Most economists though would be skeptical of the claim that most of our business cycles are such real business cycles. There is one quality feature of the ‘boom’ phase of the business cycle as defined by Schumpeter that the model can’t produce- a fall in unemployment. It can’t do so- this chapter's model, finally is one in which the economy is always at full employment, thus how could the model produce an increase in employment correlated with its technology-driven boom?

A few economists speculate that the pattern of unemployment found in the business cycle is due to movements in the level of real wages. When real wages are elevated than expected or than average more people will be willing to work for wages. When real wages are provisionally lower than their average trend, some workers will choose to forego working for a month or a season or a year. According to this schema unemployment is high whenever a significant fraction of the labor force have looked at their employment opportunities, found that they were being proffered unusually low wages, as well as decided to do something other than work for a while.

There is, but a serious problem with this approach. Only some of the cyclically unemployed in a business cycle slump choose to describe themselves as "voluntarily unemployed." They make out themselves not as people making a balanced economic decision to spend a lot more time being unhurried, however as people who want to work--who would be eager to work if only someone would hire them at the wages others are being paid--but who can't find work for the reason that there is excess supply in the labor market.

A subsequent problem is that real business cycle theory explains booms--rapid rises in output--as the result of the rapid diffusion of technology and a sharp increase in the efficiency of labor.

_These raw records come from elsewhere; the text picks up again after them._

(** C1 (amended).  When every fetch of the exam page ends on the login
    page, [fetchExamListForUser] returns [null] after at most two
    authentication attempts and at most two page fetches: the operation
    re-authenticates once and never a second time.  There are exactly two
    attempts when no valid session was stored and the first login gave a
    session; there is at most one when a valid session was stored (the
    first attempt is then the retry), and exactly one, with no page fetch,
    when the first login gives no session. *)
Theorem fetchExamList_retries_once (net : Net)
    (cheerio_load : string -> Dom.Document)
    (userId email password : string) (st : State) :
  (forall n c, redirectsToLogin (reply net n (GetExam c)) = true) ->
  let out := fetchExamListForUser net cheerio_load userId email password st in
  fst out = None /\
  (logins (snd out) <= logins st + 2)%nat /\
  (pageFetches (snd out) <= pageFetches st + 2)%nat /\
  (isSessionValid userId st = true ->
   (logins (snd out) <= logins st + 1)%nat) /\
  (isSessionValid userId st = false ->
   match fst (login net email password st) with
   | Some _ =>
       logins (snd out) = (logins st + 2)%nat /\
       (pageFetches st + 1 <= pageFetches (snd out))%nat
   | None =>
       logins (snd out) = (logins st + 1)%nat /\
       pageFetches (snd out) = pageFetches st
   end).
Proof.
  intros Hred out. subst out.
  remember (fetchExamListForUser net cheerio_load userId email password st)
    as out eqn:Hout.
  unfold fetchExamListForUser, bind in Hout.
  rewrite getSession_result in Hout.
  destruct (isSessionValid userId st) eqn:Hv.
  - (* a valid session is stored *)
    destruct (userSessions st !! userId) as [s0|] eqn:Hs0;
      cbn [fmap option_fmap option_map falsy] in Hout.
    + destruct (truthy (cookie s0)) eqn:Ht; cbn [negb] in Hout.
      * rewrite fetchExamPage_result in Hout. cbv zeta in Hout.
        rewrite redirect_is_null in Hout by apply Hred.
        cbn [falsy] in Hout.
        unfold clearSession in Hout. cbv beta iota in Hout.
        rewrite getSession_result in Hout.
        cbn [userSessions clock sent] in Hout.
        rewrite isSessionValid_deleted, login_result in Hout.
        cbv zeta in Hout. cbn [userSessions clock sent] in Hout.
        destruct (sessionOfReply _ _) as [s1|] eqn:Hs1.
        -- apply sessionOfReply_truthy in Hs1.
           unfold setSession, ret in Hout. cbn [fst snd falsy] in Hout.
           rewrite Hs1 in Hout. cbn [negb] in Hout.
           rewrite fetchExamPage_result in Hout. cbv zeta in Hout.
           rewrite redirect_is_null in Hout by apply Hred.
           cbn [falsy] in Hout. subst out.
           unfold logins, pageFetches. cbn [fst snd sent].
           rewrite !List.filter_app, !length_app. cbn.
           retry_done.
        -- unfold ret in Hout. cbn [falsy] in Hout. subst out.
           unfold logins, pageFetches. cbn [fst snd sent].
           rewrite !List.filter_app, !length_app. cbn.
           retry_done.
      * unfold ret in Hout. subst out. cbn [fst snd].
        retry_done.
    + unfold ret in Hout. subst out. cbn [fst snd].
      retry_done.
  - (* no valid session: the first login *)
    rewrite login_result in *. cbv zeta in *.
    destruct (sessionOfReply _ _) as [s0|] eqn:Hs0.
    + pose proof (sessionOfReply_truthy _ _ _ Hs0) as Ht0.
      unfold setSession in Hout.
      cbn [fst snd falsy userSessions clock sent] in Hout.
      rewrite Ht0 in Hout. cbn [negb default] in Hout.
      rewrite fetchExamPage_result in Hout. cbv zeta in Hout.
      rewrite redirect_is_null in Hout by apply Hred.
      cbn [falsy] in Hout.
      unfold clearSession in Hout. cbv beta iota in Hout.
      rewrite getSession_result in Hout.
      cbn [userSessions clock sent] in Hout.
      rewrite isSessionValid_deleted, login_result in Hout.
      cbv zeta in Hout. cbn [userSessions clock sent] in Hout.
      clear Hs0.
      destruct (sessionOfReply _ _) as [s1|] eqn:Hs1.
      * apply sessionOfReply_truthy in Hs1.
        unfold setSession, ret in Hout. cbn [fst snd falsy] in Hout.
        rewrite Hs1 in Hout. cbn [negb] in Hout.
        rewrite fetchExamPage_result in Hout. cbv zeta in Hout.
        rewrite redirect_is_null in Hout by apply Hred.
        cbn [falsy] in Hout. subst out.
        unfold logins, pageFetches. cbn [fst snd sent].
        rewrite !List.filter_app, !length_app. cbn.
        retry_done.
      * unfold ret in Hout. cbn [falsy] in Hout. subst out.
        unfold logins, pageFetches. cbn [fst snd sent].
        rewrite !List.filter_app, !length_app. cbn.
        retry_done.
    + unfold ret in Hout. cbn [falsy] in Hout. subst out.
      unfold logins, pageFetches. cbn [fst snd sent].
      rewrite !List.filter_app, !length_app. cbn.
      retry_done.
Qed.

Lemma fetchExamList_retries_once_witness :
  (forall n c, redirectsToLogin (reply netRedirecting n (GetExam c)) = true) /\
  fst (fetchExamListForUser netRedirecting (fun _ => emptyDocument)
         "42" "a@b.id" "secret" state0) = None /\
  logins (snd (fetchExamListForUser netRedirecting (fun _ => emptyDocument)
                 "42" "a@b.id" "secret" state0)) = 2%nat.
Proof.
  assert (H : forall n c,
             redirectsToLogin (reply netRedirecting n (GetExam c)) = true)
    by reflexivity.
  pose proof (fetchExamList_retries_once netRedirecting
                (fun _ => emptyDocument) "42" "a@b.id" "secret" state0 H)
    as (Hnull & _ & _ & _ & Htwo).
  split; [exact H|]. split; [exact Hnull|].
  exact (proj1 (Htwo eq_refl)).
Defined.

(** C1, as stated: every page fetch ends on the login page, a valid session
    is stored when the operation starts, and there is one authentication
    attempt in total, not two. *)
Lemma fetchExamList_cached_session_one_login :
  (forall n c, redirectsToLogin (reply netRedirecting n (GetExam c)) = true) /\
  isSessionValid "42" stateCached = true /\
  fst (fetchExamListForUser netRedirecting (fun _ => emptyDocument)
         "42" "a@b.id" "secret" stateCached) = None /\
  sent (snd (fetchExamListForUser netRedirecting (fun _ => emptyDocument)
               "42" "a@b.id" "secret" stateCached)) =
    [GetExam "old999"; PostLogin "a@b.id" "secret"; GetExam "abc123"] /\
  logins (snd (fetchExamListForUser netRedirecting (fun _ => emptyDocument)
                 "42" "a@b.id" "secret" stateCached)) = 1%nat /\
  logins (snd (fetchExamListForUser netRedirecting (fun _ => emptyDocument)
                 "42" "a@b.id" "secret" stateCached)) <> 2%nat.
Proof.
  split; [reflexivity|]. vm_compute. repeat split. discriminate.
Qed.

(** ** The change detector *)

Import Scraper Storage.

However how is it to describe a recession or a depression--a time when production doesn’t grow at all, but declines? Does the efficiency of labor decline for the reason that of technological regress? Are we supposed to consider that production was lower in 1991 than in 1990 because businesses had forgotten how to use their most productive modes of operation? It seems improbable.

Therefore the Schumpeterian approach may well provide a correct theory of booms or of some booms. It is harder to observe how it could provide an accurate account of recessions and depressions or of the high levels of cyclical joblessness found in times of recession and depression.